Однажды я отправился в Среднюю Азию, куда часто ездил в те годы, и по дороге обратно купил несколько сладких и ароматных дынь. Что‑то я оставил дома у родителей, а одну дыню привез Аврааму Львовичу в подарок.
— Я не могу у вас это принять , — совершенно неожиданно для меня заявил раввин.
— Но почему? Вы сомневаетесь в моей искренности?
— Да нет, что вы! Я в ней уверен! Но ведь дыня — это большая ценность. В Ленинграде такие не продаются.
— Но я специально для вас вез из Туркмении!
— Я понимаю это. Понимаю и ценю, но принять все равно не могу!

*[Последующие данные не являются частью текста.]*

(* ===== verification/Tween.v ===== *)
(** * The animation collaborator: gsap tweens, timelines and ScrollTrigger

    What [initGSAPAnimations] (src/script.js, lines 311-435) asks of gsap 3
    and of its ScrollTrigger plugin, as their documentation states it.
    This is a model of the library, not of code of the repository.

    - A tween animates the elements a selector matches; with a [stagger]
      the i-th element starts [i * stagger] seconds after the first, so
      the tween lasts [duration + stagger * (n - 1)].  [gsap.from] renders
      its from values at once ([immediateRender]) and animates from them
      to the element's own values, through the named ease.
    - A timeline places each child at a position: by default at the end
      of the timeline, with ["-=x"] [x] seconds before it; it starts
      [delay] seconds after it is created.
    - A ScrollTrigger has a start and an end scroll position (["top 80%"]:
      the trigger's top at 80% of the viewport height) and divides the
      page into before, active and after; crossing the start forward
      fires [onEnter], crossing the end forward [onLeave], crossing the
      end backward [onEnterBack], crossing the start backward
      [onLeaveBack] (a jump over both fires both, in order), and each
      callback applies its entry of [toggleActions] to the animation.
      At creation the trigger is before and its animation unplayed, and
      its first update is at the page's scroll position. *)

From Stdlib Require Import QArith Qminmax Lqa String List ZArith Lia.
From stdpp Require Import base list.
From S2P Require Import Prelude.

Local Open Scope Q_scope.

Module Tween.

(** ** Eases *)

Inductive ease : Type := Power2Out | Power3Out | BackOut (overshoot : Q).

(** gsap's [power2.out] is the cubic ease-out, [power3.out] the quartic
    one, and [back.out(c)] overshoots by [c]. *)
Definition ease_fn (e : ease) (p : Q) : Q :=
  match e with
  | Power2Out => 1 - (1 - p) * (1 - p) * (1 - p)
  | Power3Out => 1 - (1 - p) * (1 - p) * (1 - p) * (1 - p)
  | BackOut c => (p - 1) * (p - 1) * ((c + 1) * (p - 1) + c) + 1
  end.

(** ** Tweens *)

(** A tween's vars: the properties with their from (or to) values, the
    duration in seconds, the stagger and the ease. *)
Record vars : Type := Vars {
  props : list (string * Q);
  duration : Q;
  stagger : Q;
  ease_of : ease
}.

(** The page as the selectors see it: how many elements each matches. *)
Definition dom : Type := string -> nat.

Definition Q_of_nat (n : nat) : Q := inject_Z (Z.of_nat n).

Definition tween_length (d : dom) (sel : string) (v : vars) : Q :=
  duration v + stagger v * Q_of_nat (Nat.pred (d sel)).

(** The value of one property of one element of a [gsap.from] tween
    that starts at [st]: the from value [f] until then, the element's
    own value [c] from the end on, eased in between. *)
Definition from_value (e : ease) (f c st dur t : Q) : Q :=
  if Qle_bool (st + dur) t then c
  else if Qle_bool t st then f
  else f + (c - f) * ease_fn e ((t - st) / dur).

(** ** Timelines *)

Inductive position : Type :=
| AtEnd                 (** no position parameter *)
| BeforeEnd (x : Q).    (** ["-=x"] *)

Record child : Type := Child { c_sel : string; c_vars : vars; c_start : Q }.

Record timeline : Type := Timeline {
  tl_delay : Q;
  tl_children : list child;
  tl_end : Q              (** the timeline's duration so far *)
}.

(** [gsap.timeline({ delay })] *)
Definition timeline_new (delay : Q) : timeline := Timeline delay [] 0.

(** [tl.from(sel, vars, position)] *)
Definition tl_from (d : dom) (sel : string) (v : vars) (pos : position) (tl : timeline) : timeline :=
  let st := match pos with AtEnd => tl_end tl | BeforeEnd x => tl_end tl - x end in
  Timeline (tl_delay tl) (tl_children tl ++ [Child sel v st])
           (Qmax (tl_end tl) (st + tween_length d sel v)).

(** The time, after the timeline's creation, at which the [i]-th
    element of a child starts moving. *)
Definition child_start (tl : timeline) (c : child) (i : nat) : Q :=
  tl_delay tl + c_start c + stagger (c_vars c) * Q_of_nat i.

(** ** ScrollTrigger *)

Inductive edge : Type := Top | Bottom.

(** ["top 80%"] is [StPos Top (80 # 100)]. *)
Record st_pos : Type := StPos { st_edge : edge; st_viewport : Q }.

Inductive action : Type := Play | Pause | Resume | Reverse | Restart | Reset | Complete | NoAction.

(** [toggleActions: "onEnter onLeave onEnterBack onLeaveBack"] *)
Record toggle_actions : Type := Toggle {
  on_enter : action; on_leave : action; on_enter_back : action; on_leave_back : action
}.

Record scroll_trigger : Type := ScrollTrigger {
  trigger : string;
  st_start : st_pos;
  st_end : st_pos;
  toggle : toggle_actions
}.

(** Where the trigger elements are, in document coordinates, and the
    viewport's height. *)
Record layout : Type := Layout { el_top : string -> Q; el_bottom : string -> Q; vh : Q }.

(** The scroll position at which the trigger's edge meets the given
    fraction of the viewport. *)
Definition scroll_at (l : layout) (sel : string) (p : st_pos) : Q :=
  (match st_edge p with Top => el_top l sel | Bottom => el_bottom l sel end) - st_viewport p * vh l.

Inductive region : Type := Before | Active | After.

#[export] Instance region_eq_dec : EqDecision region.
Proof. solve_decision. Defined.

Definition region_of (l : layout) (st : scroll_trigger) (y : Q) : region :=
  if negb (Qle_bool (scroll_at l (trigger st) (st_start st)) y) then Before
  else if Qle_bool y (scroll_at l (trigger st) (st_end st)) then Active
  else After.

(** The callbacks a move from one region to another fires, in order. *)
Definition callbacks (r r' : region) : list (toggle_actions -> action) :=
  match r, r' with
  | Before, Active => [on_enter]
  | Before, After => [on_enter; on_leave]
  | Active, After => [on_leave]
  | After, Active => [on_enter_back]
  | After, Before => [on_enter_back; on_leave_back]
  | Active, Before => [on_leave_back]
  | _, _ => []
  end.

(** The direction in which the trigger last sent its animation. *)
Inductive anim : Type := Unplayed | Forward | Backward.

#[export] Instance anim_eq_dec : EqDecision anim.
Proof. solve_decision. Defined.

Definition apply_action (a : action) (s : anim) : anim :=
  match a with
  | Play | Restart | Complete => Forward
  | Reverse => Backward
  | Reset => Unplayed
  | Pause | Resume | NoAction => s
  end.

Record st_state : Type := StState { st_region : region; st_anim : anim }.

Definition st_init : st_state := StState Before Unplayed.

(** One scroll update, to the region of the new position. *)
Definition st_update (t : toggle_actions) (sc : st_state) (r' : region) : st_state :=
  StState r' (fold_left (fun a f => apply_action (f t) a) (callbacks (st_region sc) r') (st_anim sc)).

(** The page scrolled through the positions [ys]. *)
Definition run_trigger (l : layout) (st : scroll_trigger) (ys : list Q) : st_state :=
  fold_left (fun sc y => st_update (toggle st) sc (region_of l st y)) ys st_init.

(** ** Lemmas *)

Lemma run_trigger_region l st ys :
  st_region (run_trigger l st ys) = match last ys with Some y => region_of l st y | None => Before end.
Proof.
  unfold run_trigger. destruct ys as [|y ys] using rev_ind; [done|].
  rewrite fold_left_app, last_app. done.
Qed.

(** Under ["play none none reverse"] the animation is sent forward
    exactly while the trigger is not before: an invariant of every
    update. *)
Definition pnnr : toggle_actions := Toggle Play NoAction NoAction Reverse.

Definition pnnr_inv (sc : st_state) : Prop := st_anim sc = Forward <-> st_region sc <> Before.

Lemma pnnr_inv_init : pnnr_inv st_init.
Proof. split; [done|]. by intros []. Qed.

Lemma pnnr_inv_update sc r' : pnnr_inv sc -> pnnr_inv (st_update pnnr sc r').
Proof. destruct sc as [r a]. unfold pnnr_inv. destruct r, r', a; cbn; naive_solver. Qed.

Lemma run_trigger_pnnr l st ys :
  toggle st = pnnr -> pnnr_inv (run_trigger l st ys).
Proof.
  intros Ht. unfold run_trigger. rewrite Ht.
  generalize st_init pnnr_inv_init. induction ys as [|y ys IH]; intros sc Hsc; [done|].
  cbn. apply IH. by apply pnnr_inv_update.
Qed.

End Tween.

Я понял, что мы находимся в ситуации задачи по еврейской этике (мусару) и начал придумывать свой ход.
— Авраам Львович, у меня есть предложение. Давайте вы у меня ее купите.

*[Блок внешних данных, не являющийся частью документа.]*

(** X9: the detail shape [ApplicationDto] declares the sixteen applicant
    and financial fields and none of [id], [applicationId], [status],
    [brokerId], [broker], [task], [createdAt], [updatedAt].  Each of its
    fields is required: an input in which one of them is missing or [null] is
    rejected. *)
Theorem ApplicationDto_fields_all_required
    (rt : Runtime) (obj : gmap string JsValue) :
  fields ApplicationDto
  = ["applicantName"; "applicantEmail"; "applicantMobilePhoneNumber";
     "applicantAddress"; "annualIncomeBeforeTax"; "incomingAddress";
     "incomingDeposit"; "incomingPrice"; "incomingStampDuty"; "loanAmount";
     "loanDuration"; "monthlyExpenses"; "outgoingAddress"; "outgoingMortgage";
     "outgoingValuation"; "savingsContribution"]
  /\ (forall f : string,
        In f ["id"; "applicationId"; "status"; "brokerId"; "broker"; "task";
              "createdAt"; "updatedAt"] ->
        ~ In f (fields ApplicationDto))
  /\ (forall f : string,
        In f (fields ApplicationDto) -> nullish (property_of obj f) = true ->
        rejected (validate rt ApplicationDto obj) = true).
Proof.
  assert (Hfields : fields ApplicationDto
    = ["applicantName"; "applicantEmail"; "applicantMobilePhoneNumber";
       "applicantAddress"; "annualIncomeBeforeTax"; "incomingAddress";
       "incomingDeposit"; "incomingPrice"; "incomingStampDuty"; "loanAmount";
       "loanDuration"; "monthlyExpenses"; "outgoingAddress"; "outgoingMortgage";
       "outgoingValuation"; "savingsContribution"]) by reflexivity.
  split; [exact Hfields|]. split.
  - rewrite Hfields. intros f Hf Hin. simpl in Hf, Hin.
    repeat (destruct Hf as [<- | Hf];
            [repeat (destruct Hin as [Hin | Hin]; [discriminate Hin|]); exact Hin|]).
    exact Hf.
  - intros f Hf Hnull.
    assert (Hc : exists c : Constraint,
               In (f, c) (validate rt Application.properties obj)).
    { rewrite Hfields in Hf. simpl in Hf.
      repeat (destruct Hf as [<- | Hf];
              [eexists; eapply required_property_reports;
               [reflexivity | reflexivity | reflexivity | exact Hnull]|]).
      destruct Hf. }
    destruct Hc as (c & Hc).
    apply (rejected_In _ (f, c)).
    unfold ApplicationDto. rewrite validate_PickType.
    apply filter_In. split; [exact Hc|].
    apply includes_In. rewrite Hfields in Hf. exact Hf.
Qed.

Раввин посмотрел на меня очень внимательно и сказал:
— Допустим, но ее цена не меньше семи рублей!
— Ну что вы, — возразил я, — мне ее продали всего за один рубль.

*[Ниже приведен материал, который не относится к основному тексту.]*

(** The body of the [range] loop for one message. *)
Definition forward (msg : OutgoingMessage) (st : Pump) : Pump :=
  let '(sendErr, w) := upstreamSend msg (world st) in
  match sendErr with
  | None => {| world := w; spool := spool st; pumpLog := pumpLog st |}
  | Some e1 =>
      let log1 := pumpLog st ++ ["couldn't send message: " +:+ e1] in
      let '(saveErr, sp) := spoolWrite (Contents msg) (spool st) in
      match saveErr with
      | None => {| world := w; spool := sp; pumpLog := log1 |}
      | Some e2 =>
          {| world := w; spool := sp;
             pumpLog := log1 ++ ["couldn't save message: " +:+ e2] |}
      end
  end.

(** [for msg := range sending { ... }] over the values in the channel. *)
Fixpoint rangeOver (pending : list OutgoingMessage) (isClosed : bool)
    (st : Pump) : PumpOutcome * Pump :=
  match pending with
  | msg :: rest => rangeOver rest isClosed (forward msg st)
  | [] =>
      if isClosed
      then (Finished,
            {| world := world st; spool := spool st;
               pumpLog := pumpLog st ++ ["done sending"] |})
      else (Parked, st)
  end.

Definition sendUpstream (sending : Chan OutgoingMessage) (st : Pump)
    : PumpOutcome * Pump :=
  rangeOver (queue sending) (closed sending) st.

End Pump.

(** ** The buffer and the rate counter behind the coordinator *)

(** Modelled from the spec: the rate counter of section 4.4
    (ratecounter.go is not part of the sources). *)
Record RateCounter : Type := { buckets : list Z; limit : Z }.

(** Modelled from the spec: [WindowSize] empty buckets. *)
Definition NewRateCounter (rateLimit : Z) (window : nat) : RateCounter :=
  {| buckets := replicate window 0%Z; limit := rateLimit |}.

— Но ведь это было в Туркмении! А вы потратили много времени и сил, чтобы привезти ее в Ленинград.
— Но, согласитесь, я не для того ездил в Среднюю Азию, чтобы торговать дынями!
— Согласен! Но ведь ее реальная цена в Ленинграде, допустим, семь рублей. Если я у вас ее куплю дешевле, то получится, что я просто забираю у вас ваше имущество.
— Но если я ее продам вам дороже, чем купил сам, то получится, что я занимаюсь спекуляцией и торговлей дынями.
Все эти аргументы не работали, и мы были в явном тупике, но тут мне в голову пришел еще один, который сдвинул ситуацию с мертвой точки:
— Авраам Львович, давайте рассудим ситуацию с двух сторон. Вот вы неоднократно дарили мне книги, и я всякий раз с удовольствием их у вас брал. А я захотел подарить вам дыню, и вы отказываетесь!
Раввин Медалье задумался.
— Вы, конечно, правы, и хотя ситуация более сложная, чем вам представляется, но давайте завершим торги на компромиссе.
— Три рубля, — сказал я очень строго, — и ни копейки больше!
— Ну ладно, ладно, — согласился раввин Авраам, — не буду с вами больше спорить. Вот вам три рубля, и дыня моя!
Меня, надо признать, удивляла и забавляла эта ситуация. Но я действительно оценивал ее лишь с некоторых сторон. Я совсем не отдавал себе отчета, что, имея слишком близкие отношения с молодежью, с которой Авраам Львович знакомился в синагоге, он навлекал на себя и свою семью серьезные неприятности. Мы‑то ничего не боялись по наивности — потому что в серьезных ситуациях не бывали. Этого нельзя было сказать о братьях Медалье и вообще о ленинградских стариках.
И тем не менее Авраам Львович очень близко общался с молодежью, к которой в то время относился и я.
Он ставил хупы, вел беседы, принимал кого‑то у себя дома, иногда отвечал на алахические вопросы. Вот я, в частности, как‑то у него спросил по поводу женского пения:
— Авраам Львович, а могут ли девушки петь?
— В какой ситуации? — уточнил раввин Медалье.
— Ну, собирается компания, скажем на шабат. Там есть молодые люди и девушки. Как быть?
— Если это еврейская компания поет еврейские песни, то да, девушки могут петь, — уверенно отвечал мне раввин Авраам.
Беседовали мы с ним и на другие темы. Как‑то раз я спрашиваю:
— Авраам Львович, вы же много занимались математикой?
— Да, а что?
— Вы не были знакомы с известными еврейскими математиками? Натансон, Фихтенгольц, Канторович?..
— Вы имеете в виду старших или младших?
— То есть?
— Младшие были математиками, а старшие — раввинами.
Так я понял, что традиция давать математическое образование была принята в раввинских семьях России и Авраам Львович Медалье далеко не исключение.